Starting with the first line below, reproduce each line exactly until you have included the one bearing "destruct m as".

:: INPUT RECORDS ::

Lemma walk_message m s w :
  lead w -> idle s -> ready s -> msg_ok m (view_of s) ->
  walk s ((w +:+ "SERVER ") :: map padded (msg_fields m)) (upd_state SCANNER_DONE (after m s)).
Proof.
  destruct m as [k host port description oid|host state progress|host time|host time|time|time];
    [by apply walk_result|..]; intros Hw (Hs & Hm & Hh & _) Hr (Ht & Htask & Hrep & Hx);
  destruct s as [st init msg hst feed pref plug plugs cl tl task rep act out d];
  simpl in Hs, Hm, Hh, Htask, Hrep; subst st msg hst;
  assert ((task =? 0) = false) as Et by lia; assert ((rep =? 0) = false) as Er by lia;
    simpl msg_fields in *;
  repeat match goal with H : Forall _ (_ :: _) |- _ => apply Forall_cons in H as [? H] end;
  simpl map;
  set (mk st hst := mk_otp st init None hst feed pref plug plugs cl tl task rep act out).
  - destruct Hx as (Hx1 & Hx2 & Hx3).
    apply (walk_begin _ _ _ _ (mk SCANNER_STATUS_HOST None d)); try done.
    next_field Hr (mk SCANNER_STATUS_ATTACK_STATE (Some (received host)) d) idtac.
    next_field Hr (mk SCANNER_STATUS_PROGRESS (Some (received host)) d)
      ltac:(simpl; unfold status_attack_state_field, mbind, M_bind; simpl; rewrite Et, Er; simpl;
            rewrite !decide_False by done).
    last_field Hr (mk SCANNER_STATUS_PROGRESS None
        match scan_progress (received progress) with
        | Some (current, max) => set_scan_ports rep (received host) current max d
        | None => d
        end)
      ltac:(simpl; unfold status_progress_field, mbind, M_bind, assert; simpl; rewrite Er; simpl;
            destruct (scan_progress (received progress)) as [[]|]).
  - apply (walk_begin _ _ _ _ (mk SCANNER_TIME None d)); try done.
    next_field Hr (mk SCANNER_TIME_HOST_START_HOST None d) idtac.
    next_field Hr (mk SCANNER_TIME_HOST_START_TIME (Some (received host)) d) idtac.
    last_field Hr (mk SCANNER_TIME_HOST_START_TIME None
        (set_scan_host_start_time_otp rep (received host) (received time) d))
      ltac:(simpl; unfold time_host_field, mbind, M_bind; simpl; rewrite Et).
  - apply (walk_begin _ _ _ _ (mk SCANNER_TIME None d)); try done.
    next_field Hr (mk SCANNER_TIME_HOST_END_HOST None d) idtac.
    next_field Hr (mk SCANNER_TIME_HOST_END_TIME (Some (received host)) d) idtac.
    last_field Hr (mk SCANNER_TIME_HOST_END_TIME None
        (set_scan_host_end_time_otp rep (received host) (received time) d))
      ltac:(simpl; unfold time_host_field, mbind, M_bind; simpl; rewrite Et).
  - apply (walk_begin _ _ _ _ (mk SCANNER_TIME None d)); try done.
    next_field Hr (mk SCANNER_TIME_SCAN_START None d) idtac.
    last_field Hr (mk SCANNER_TIME_SCAN_START None (start_task task rep (received time) d))
      ltac:(simpl; unfold time_scan_start_field, mbind, M_bind; simpl; rewrite Et).
  - apply (walk_begin _ _ _ _ (mk SCANNER_TIME None d)); try done.
    next_field Hr (mk SCANNER_TIME_SCAN_END None d) idtac.
    last_field Hr (mk_otp SCANNER_TIME_SCAN_END init None None feed pref plug plugs cl tl 0 0 act out
        (end_scan task rep (received time) d))
      ltac:(simpl; unfold time_scan_end_field, mbind, M_bind; simpl; rewrite Et).
Qed.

:::

■ SOLUTION TO THIS TASK ■
Lemma walk_message m s w :
  lead w -> idle s -> ready s -> msg_ok m (view_of s) ->
  walk s ((w +:+ "SERVER ") :: map padded (msg_fields m)) (upd_state SCANNER_DONE (after m s)).
Proof.
  destruct m as [k host port description oid|host state progress|host time|host time|time|time];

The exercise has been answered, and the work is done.